▸ Task instructions
Each line below should be reproduced without any alteration.
━━━━━━━━
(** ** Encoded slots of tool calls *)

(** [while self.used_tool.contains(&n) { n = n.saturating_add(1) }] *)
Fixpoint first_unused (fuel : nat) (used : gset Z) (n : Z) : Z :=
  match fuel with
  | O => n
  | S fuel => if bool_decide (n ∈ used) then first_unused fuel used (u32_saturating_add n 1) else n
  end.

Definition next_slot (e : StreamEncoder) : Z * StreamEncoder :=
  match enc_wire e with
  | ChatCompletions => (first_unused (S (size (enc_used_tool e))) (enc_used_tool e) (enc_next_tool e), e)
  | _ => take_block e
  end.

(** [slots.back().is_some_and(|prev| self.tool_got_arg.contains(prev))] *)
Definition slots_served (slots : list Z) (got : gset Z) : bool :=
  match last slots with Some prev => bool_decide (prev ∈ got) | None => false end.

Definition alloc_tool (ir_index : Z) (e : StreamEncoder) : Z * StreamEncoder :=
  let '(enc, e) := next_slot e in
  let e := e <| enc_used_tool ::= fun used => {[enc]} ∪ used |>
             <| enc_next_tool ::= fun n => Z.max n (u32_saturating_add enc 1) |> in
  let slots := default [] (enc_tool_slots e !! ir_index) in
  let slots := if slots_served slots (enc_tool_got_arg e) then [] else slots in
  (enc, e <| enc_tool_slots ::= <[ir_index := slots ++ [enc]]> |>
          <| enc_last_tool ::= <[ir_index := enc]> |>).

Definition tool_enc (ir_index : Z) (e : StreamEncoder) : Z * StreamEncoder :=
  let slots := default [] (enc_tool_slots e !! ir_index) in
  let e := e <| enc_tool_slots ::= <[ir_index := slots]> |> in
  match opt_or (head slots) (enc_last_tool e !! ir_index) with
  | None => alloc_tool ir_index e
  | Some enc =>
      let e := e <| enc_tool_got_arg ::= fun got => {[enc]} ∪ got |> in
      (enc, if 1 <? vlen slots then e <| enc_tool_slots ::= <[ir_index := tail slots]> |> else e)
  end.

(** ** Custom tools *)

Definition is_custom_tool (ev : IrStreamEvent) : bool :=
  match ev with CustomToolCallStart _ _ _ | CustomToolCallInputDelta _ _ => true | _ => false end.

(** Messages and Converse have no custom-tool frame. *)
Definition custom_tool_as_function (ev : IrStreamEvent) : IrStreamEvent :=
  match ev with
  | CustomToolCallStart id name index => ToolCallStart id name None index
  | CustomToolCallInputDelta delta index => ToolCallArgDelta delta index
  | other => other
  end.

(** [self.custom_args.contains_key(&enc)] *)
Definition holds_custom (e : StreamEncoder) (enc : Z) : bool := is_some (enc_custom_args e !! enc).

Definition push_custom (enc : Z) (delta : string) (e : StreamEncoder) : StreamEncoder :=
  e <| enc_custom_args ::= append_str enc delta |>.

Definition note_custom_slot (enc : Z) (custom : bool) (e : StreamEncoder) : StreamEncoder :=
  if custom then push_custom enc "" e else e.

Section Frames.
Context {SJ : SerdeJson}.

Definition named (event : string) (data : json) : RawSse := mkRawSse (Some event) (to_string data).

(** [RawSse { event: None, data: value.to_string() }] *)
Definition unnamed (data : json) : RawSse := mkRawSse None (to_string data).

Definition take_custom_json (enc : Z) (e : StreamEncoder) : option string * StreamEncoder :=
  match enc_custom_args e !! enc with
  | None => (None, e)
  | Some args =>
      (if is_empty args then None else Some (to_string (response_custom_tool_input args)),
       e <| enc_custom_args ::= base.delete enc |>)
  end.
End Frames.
━━━━━━━━
▸ Answer
(** ** Encoded slots of tool calls *)

(** [while self.used_tool.contains(&n) { n = n.saturating_add(1) }] *)
Fixpoint first_unused (fuel : nat) (used : gset Z) (n : Z) : Z :=
  match fuel with
  | O => n
  | S fuel => if bool_decide (n ∈ used) then first_unused fuel used (u32_saturating_add n 1) else n
  end.

Definition next_slot (e : StreamEncoder) : Z * StreamEncoder :=
  match enc_wire e with
  | ChatCompletions => (first_unused (S (size (enc_used_tool e))) (enc_used_tool e) (enc_next_tool e), e)
  | _ => take_block e
  end.

(** [slots.back().is_some_and(|prev| self.tool_got_arg.contains(prev))] *)
Definition slots_served (slots : list Z) (got : gset Z) : bool :=
  match last slots with Some prev => bool_decide (prev ∈ got) | None => false end.

Definition alloc_tool (ir_index : Z) (e : StreamEncoder) : Z * StreamEncoder :=
  let '(enc, e) := next_slot e in
  let e := e <| enc_used_tool ::= fun used => {[enc]} ∪ used |>
             <| enc_next_tool ::= fun n => Z.max n (u32_saturating_add enc 1) |> in
  let slots := default [] (enc_tool_slots e !! ir_index) in
  let slots := if slots_served slots (enc_tool_got_arg e) then [] else slots in
  (enc, e <| enc_tool_slots ::= <[ir_index := slots ++ [enc]]> |>
          <| enc_last_tool ::= <[ir_index := enc]> |>).

Definition tool_enc (ir_index : Z) (e : StreamEncoder) : Z * StreamEncoder :=
  let slots := default [] (enc_tool_slots e !! ir_index) in
  let e := e <| enc_tool_slots ::= <[ir_index := slots]> |> in
  match opt_or (head slots) (enc_last_tool e !! ir_index) with
  | None => alloc_tool ir_index e
  | Some enc =>
      let e := e <| enc_tool_got_arg ::= fun got => {[enc]} ∪ got |> in
      (enc, if 1 <? vlen slots then e <| enc_tool_slots ::= <[ir_index := tail slots]> |> else e)
  end.

(** ** Custom tools *)

Definition is_custom_tool (ev : IrStreamEvent) : bool :=
  match ev with CustomToolCallStart _ _ _ | CustomToolCallInputDelta _ _ => true | _ => false end.

(** Messages and Converse have no custom-tool frame. *)
Definition custom_tool_as_function (ev : IrStreamEvent) : IrStreamEvent :=
  match ev with
  | CustomToolCallStart id name index => ToolCallStart id name None index
  | CustomToolCallInputDelta delta index => ToolCallArgDelta delta index
  | other => other
  end.

(** [self.custom_args.contains_key(&enc)] *)
Definition holds_custom (e : StreamEncoder) (enc : Z) : bool := is_some (enc_custom_args e !! enc).

Definition push_custom (enc : Z) (delta : string) (e : StreamEncoder) : StreamEncoder :=
  e <| enc_custom_args ::= append_str enc delta |>.

Definition note_custom_slot (enc : Z) (custom : bool) (e : StreamEncoder) : StreamEncoder :=
  if custom then push_custom enc "" e else e.

Section Frames.
Context {SJ : SerdeJson}.

Definition named (event : string) (data : json) : RawSse := mkRawSse (Some event) (to_string data).

(** [RawSse { event: None, data: value.to_string() }] *)
Definition unnamed (data : json) : RawSse := mkRawSse None (to_string data).

Definition take_custom_json (enc : Z) (e : StreamEncoder) : option string * StreamEncoder :=
  match enc_custom_args e !! enc with
  | None => (None, e)
  | Some args =>
      (if is_empty args then None else Some (to_string (response_custom_tool_input args)),
       e <| enc_custom_args ::= base.delete enc |>)
  end.
End Frames.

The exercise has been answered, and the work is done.